Why Investors Are Afraid of Stocks Right Now

A new survey of investors has found that, despite high market valuations, Americans are willing to put their money in the stock market right now. Only 1 in 4 consider the current environment a good time to invest – a sharp drop of nine percentage points from 34% who said the same three months earlier.
The survey, conducted by the Allianz Center for the Future of Retirement, also found that nearly two-thirds of respondents told pollsters they expect a major recession in the near future.
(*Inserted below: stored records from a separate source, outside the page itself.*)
(* ===== verification/Kprintf.v ===== *)
(** [kprintf] ([drivers/video/lfb.c]): formatted output through a local buffer
    of 256 characters into the ring of the console. *)
From S2P Require Import Prelude Cpu Lfb Kring.

(** * Operations *)

Definition KPRINTF_BUF_MAX : Z := 256.

(** The variable arguments; asking for one that is not there, or of another
    type, is undefined. *)
Inductive arg : Type :=
  | AStr (s : list Z)
  | AInt (n : Z)
  | AU32 (n : Z)
  | AU64 (n : Z).

(** [local_putnum]: the digits of [num], the highest first, at most [max_len];
    64 digits are enough for a 64-bit number. *)
Definition local_putnum (max_len : nat) (num base : Z) : list Z :=
  if (num =? 0) && (0 <? Z.of_nat max_len) then [48] else take max_len (rev (num_digits 64 num base)).

(** [local_buf] up to [idx]; a store beyond its end is undefined. *)
Definition put_buf (b : list Z) (l : list Z) : M console (list Z) :=
  if Z.of_nat (length b + length l) <=? KPRINTF_BUF_MAX then mret (b ++ l) else fail Fault.

Definition flush_buf (b : list Z) : M console (list Z) :=
  kring_write b (Z.of_nat (length b)) 1;; mret [].

Definition CHECK_AND_FLUSH (b : list Z) : M console (list Z) :=
  if KPRINTF_BUF_MAX - 1 <=? Z.of_nat (length b) then flush_buf b else mret b.

(** A character after a check, the loop of [%s], and the number cases. *)
Definition check_put (b : list Z) (c : Z) : M console (list Z) :=
  b ← CHECK_AND_FLUSH b; put_buf b [c].
Fixpoint put_str (s b : list Z) : M console (list Z) :=
  match s with [] => mret b | c :: s' => b ← check_put b c; put_str s' b end.
Definition put_num (b : list Z) (num base : Z) : M console (list Z) :=
  b ← (if KPRINTF_BUF_MAX - 35 <? Z.of_nat (length b) then flush_buf b else mret b);
  put_buf b (local_putnum (Z.to_nat (KPRINTF_BUF_MAX - 1)) num base).
Definition put_hex (b : list Z) (num : Z) : M console (list Z) :=
  b ← check_put b 48; b ← check_put b 120; put_num b num 16.
Definition put_dec (b : list Z) (i : Z) : M console (list Z) :=
  if i <? 0 then b ← check_put b 45; put_num b (u64 (s32 (- i))) 10 else put_num b (u64 i) 10.

(** The loop over the format; a [%] at its end makes it run past the terminator. *)
Fixpoint kprintf_loop (p : list Z) (args : list arg) (b : list Z) : M console (list Z) :=
  match p with
  | [] => mret b
  | c :: p' =>
      b ← CHECK_AND_FLUSH b;
      if negb (c =? 37) then b ← put_buf b [c]; kprintf_loop p' args b
      else
        match p' with
        | [] => fail Fault
        | d :: p2 =>
            if d =? 115 then
              match args with AStr s :: args' => b ← put_str s b; kprintf_loop p2 args' b | _ => fail Fault end
            else if d =? 100 then
              match args with AInt n :: args' => b ← put_dec b n; kprintf_loop p2 args' b | _ => fail Fault end
            else if d =? 120 then
              match args with AU32 n :: args' => b ← put_hex b n; kprintf_loop p2 args' b | _ => fail Fault end
            else if d =? 108 then
              match p2 with
              | e :: f :: p3 =>
                  if (e =? 108) && (f =? 120) then
                    match args with AU64 n :: args' => b ← put_hex b n; kprintf_loop p3 args' b | _ => fail Fault end
                  else kprintf_loop p2 args b
              | _ => kprintf_loop p2 args b
              end
            else if d =? 112 then
              match args with AU64 n :: args' => b ← put_hex b n; kprintf_loop p2 args' b | _ => fail Fault end
            else if d =? 37 then b ← put_buf b [37]; kprintf_loop p2 args b
            else kprintf_loop p2 args b
        end
  end.

Definition kprintf (format : list Z) (args : list arg) : M console unit :=
  b ← kprintf_loop format args [];
  if 0 <? Z.of_nat (length b) then kring_write b (Z.of_nat (length b)) 1 else mret tt.

(** * Specification *)

(** The number that a text of digits denotes, and the one text of a number: no
    leading zero but for zero itself. *)
Definition digit_value (c : Z) : Z := if c <? 97 then c - 48 else c - 87.
Definition value (base : Z) (l : list Z) : Z := fold_left (fun v c => v * base + digit_value c) l 0.
Definition is_digit (base c : Z) : Prop := (48 <= c <= 57 \/ 97 <= c <= 122) /\ digit_value c < base.
Definition numeral (base n : Z) (l : list Z) : Prop :=
  Forall (is_digit base) l /\ value base l = n /\ l <> [] /\ (hd_error l = Some 48 -> l = [48]).
Definition signed_numeral (n : Z) (l : list Z) : Prop :=
  if decide (n < 0) then exists d, l = 45 :: d /\ numeral 10 (- n) d else numeral 10 n l.

(** The text of a format with its arguments. An unknown directive gives nothing; so
    does [%l] alone, and what follows it is text again. There is no text where an
    argument is missing or of another type, or the format ends in [%]. *)
Inductive shows : list Z -> list arg -> list Z -> Prop :=
  | sh_end args : shows [] args []
  | sh_char c p args t : c <> 37 -> shows p args t -> shows (c :: p) args (c :: t)
  | sh_percent p args t : shows p args t -> shows (37 :: 37 :: p) args (37 :: t)
  | sh_s s p args t : shows p args t -> shows (37 :: 115 :: p) (AStr s :: args) (s ++ t)
  | sh_d n d p args t : signed_numeral n d -> shows p args t -> shows (37 :: 100 :: p) (AInt n :: args) (d ++ t)
  | sh_x n d p args t : numeral 16 n d -> shows p args t -> shows (37 :: 120 :: p) (AU32 n :: args) (48 :: 120 :: d ++ t)
  | sh_llx n d p args t : numeral 16 n d -> shows p args t -> shows (37 :: 108 :: 108 :: 120 :: p) (AU64 n :: args) (48 :: 120 :: d ++ t)
  | sh_p n d p args t : numeral 16 n d -> shows p args t -> shows (37 :: 112 :: p) (AU64 n :: args) (48 :: 120 :: d ++ t)
  | sh_l p args t : ~ [108; 120] `prefix_of` p -> shows p args t -> shows (37 :: 108 :: p) args t
  | sh_unknown d p args t : d ∉ [37; 115; 100; 120; 108; 112] -> shows p args t -> shows (37 :: d :: p) args t.

(** Arguments in the range of their types; the least [int] has no opposite. *)
Definition arg_ok (a : arg) : Prop :=
  match a with
  | AStr _ => True
  | AInt n => - 2 ^ 31 < n < 2 ^ 31
  | AU32 n => 0 <= n < 2 ^ 32
  | AU64 n => 0 <= n < 2 ^ 64
  end.

(** * Lemmas *)

(** ** The text as a function *)

(** The text that the code gives without its buffer; [None] where it is undefined. *)
Definition hex (n : Z) : list Z := [48; 120] ++ local_putnum 255 n 16.
Definition dec (i : Z) : list Z := if i <? 0 then 45 :: local_putnum 255 (- i) 10 else local_putnum 255 i 10.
The last time investor sentiment was this bullish was four years ago, when the stock and bond markets were simultaneously hit by inflation that hit a fourteen-year high.
In comparison, today’s economy is growing. The unemployment rate is low, and interest rates, while higher than their pandemic-era numbers, remain below historical averages. Although inflation remains high, consumer spending continues to slow.
“I don’t know when I’ve seen numbers this skewed,” said Kelly LaVigne, vice president of consumer information at Allianz Life.
The apparent conflict between soaring commodity prices and worried investors boils down to fears of volatility and expectations that the broader economy is overdue for a reversal. Half of the respondents in the survey said that they have changed the money they have invested in order to make them not at risk of losing if it goes down.
That’s probably a mistake, says Scott Cole, founder and president of Cole Financial Planning and Wealth Management. “There is a reason why [stocks] they hit high. You really shouldn’t be afraid of that,” he advises.
But he adds that this impulse is understandable: “I think there’s a human instinct to think it’s not going to last forever.”
Wall Street’s wealth is facing Main Street’s woes
All the headlines about AI fueling the bubble and causing layoffs have made Americans question the market’s prosperity, Cole said. In addition, boom times on Wall Street don’t reflect the reality of high grocery and gas prices straining household budgets.
“That disconnect makes people think that … so, it must be a house of cards,” he noted.
“Fear is a common factor,” says Rick Kahler, founder of Kahler Financial Group and a certified financial therapist. “This market will go down and the economy will go down; we just don’t know when,” he wrote in an email to Money.
A period of stagnation is a good opportunity to reflect on your goals and review your assignment to make sure it still supports those goals, Kahler advises.
“For those who are legitimately rethinking their permanent exposure to risk for their financial planning purposes, this could be a good time to reduce exposure to the markets,” he said.
People hoping to retire soon or on a fixed income should be especially sure to have some assets that aren’t exposed to stock fluctuations.
“If you’re going to need some money in the next year or two, that shouldn’t be in the market,” Cole said. Keeping a portion of your portfolio in instruments such as CDs or Treasuries will reduce your chances of losing portfolio positions.
But for small investors, staying the course is the way to go. “High and low time markets rarely work over time,” Kahler said. Even financial experts have a history of laxity when it comes to calling peaks and troughs, which is why a long-term plan that considers volatility is so important.
“Try to ignore both your speech and your feelings,” Cole said. “[This] that is why investing is difficult.”